The work is very challenging, especially since we are only beginning our professional career. The diseases are completely different than the ones we know from home and diagnosis is done mainly using a history & physical examination, and not much else. With all that in mind, we are slowly coming to realize that we have much to contribute. Since there is only one local doctor in the hospital at any given time and he is usually spending all his time in the operation theater – there are zero doctors taking care of all the other patients. This is where we come in. We do doctor rounds at the wards, see the patients and follow up on them (what would not have been done at all if we weren’t here). Many times we find that the initial diagnosis was far from on the mark (most patients are automatically diagnosed with malaria, even if the patient actually suffers from pneumonia, a skin infection or even a head injury…). We still have a lot (a lot!) to learn in medicine in general and in tropical medicine specifically, but we see the patients, follow up, adjust the treatment, consult other doctors (local ones or our panel of loyal consultants from Israel via whatsup). All the things, which would never have happened, simply because there are not enough doctors in the hospital.

Every day we come to appreciate more the Israeli health system, with the vast number of professional staff, the resources that seem to be almost unlimited from here and the work protocols which are strictly followed.

So apart from working in the hospital we managed to do a bit of traveling around Uganda – we visited a beautiful rhino reservation, where you can walk up close to see the rhinos, we walked around Budongo forest – a real jungle with baboons, birds, butterflies and giant trees. We also spent a quiet weekend in Entebbe, the first weekend where we really had the time to rest and weren’t busy with countless errands. And Eyal? It seems that he has already gotten used to the new house and to his lovely nanny. He spends his time walking around the town and playing with the neighbors kids. He babbles all the time and every day surprises us with a new word (half in Hebrew and half in Luganda), runs everywhere instead of walking and drives around the house in his toy-car, while yelling ‘vrum vrum!’.

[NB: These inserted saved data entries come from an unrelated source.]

(* ===== verification/Access.v ===== *)
(** * Access: authentication and access control

    internal/auth (the request's identity, roles, API keys, the OIDC validator)
    and internal/middleware (WithAuth, APIKeyMiddleware, RBACMiddleware,
    ProtectMetrics, CORSMiddleware), with the member and API key tables of
    internal/storage/postgres.

    A middleware is a function from the request's context to a denial (status
    and error code) or the context it passes on.  The token library and bcrypt
    are not part of the repository: [jwtParse] (signature, issuer, expiry) and
    [Bcrypt] are parameters.  The tables are lists and maps of rows, and every
    database call takes from the table whether it fails. *)
From S2P Require Import Prelude GoTime GoPath GoStrings.

(** ** Identity (internal/auth/context.go) *)

Record AuthContext := {
  ATenantID : string;
  PrincipalID : string;
  Scopes : list string;
  SubjectType : string;
  APIKeyID : string;
  ARole : string;
  BearerToken : string;
  TokenTenantID : string;
  TokenPrincipalID : string;
  Validated : bool
}.

Definition zeroAuth : AuthContext := {|
  ATenantID := ""; PrincipalID := ""; Scopes := []; SubjectType := ""; APIKeyID := ""; ARole := "";
  BearerToken := ""; TokenTenantID := ""; TokenPrincipalID := ""; Validated := false
|}.

(** The headers of a request; a missing header reads as the empty string. *)
Definition Header := string → string.

Definition DevMode (env : Environ) : bool := bool_decide (env "AGENTOS_DEV_MODE" = "true").

Definition parseScopes (raw : string) : list string :=
  let raw := TrimSpace raw in
  if decide (raw = "") then []
  else
    let parts := Fields (replaceChar "," " " raw) in
    filter (λ p, p ≠ "") (TrimSpace <$> parts).

(** The token of a bearer Authorization header, or the empty string. *)
Definition bearerToken (header : string) : string :=
  let h := TrimSpace header in
  if HasPrefix (ToLower h) "bearer " then TrimSpace (dropBytes 7 h) else "".

Definition FromRequest (h : Header) : AuthContext := {|
  ATenantID := TrimSpace (h "X-Tenant-Id");
  PrincipalID := TrimSpace (h "X-Principal-Id");
  Scopes := parseScopes (h "X-Scopes");
  SubjectType := TrimSpace (h "X-Subject-Type");
  APIKeyID := TrimSpace (h "X-Api-Key-Id");
  ARole := "";
  BearerToken := bearerToken (h "Authorization");
  TokenTenantID := ""; TokenPrincipalID := ""; Validated := false
|}.

Definition DefaultTenant (env : Environ) : string := TrimSpace (env "AGENTOS_DEFAULT_TENANT").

So what’s next? We are currently spending a few weeks working in each ward, in order to get to know the hospital and the local medical practice, and to find out where we are needed most. We are also starting to organize the outreach clinic – where we will take a car, a large box of meds & equipment, a nurse and a translator and go to remote villages in the district that don’t have access to medical facilities (which is most of the district). Later on we plan on dividing our time between working in the hospital, where we feel we are making a difference, and going out to do outreach clinics. A little more in the future we plan on starting to build training programs for the local health staff such as nurses and clinical officers. In the meanwhile, we are also trying to establish continuity to this project and make sure we are followed by more volunteers that will continue are work.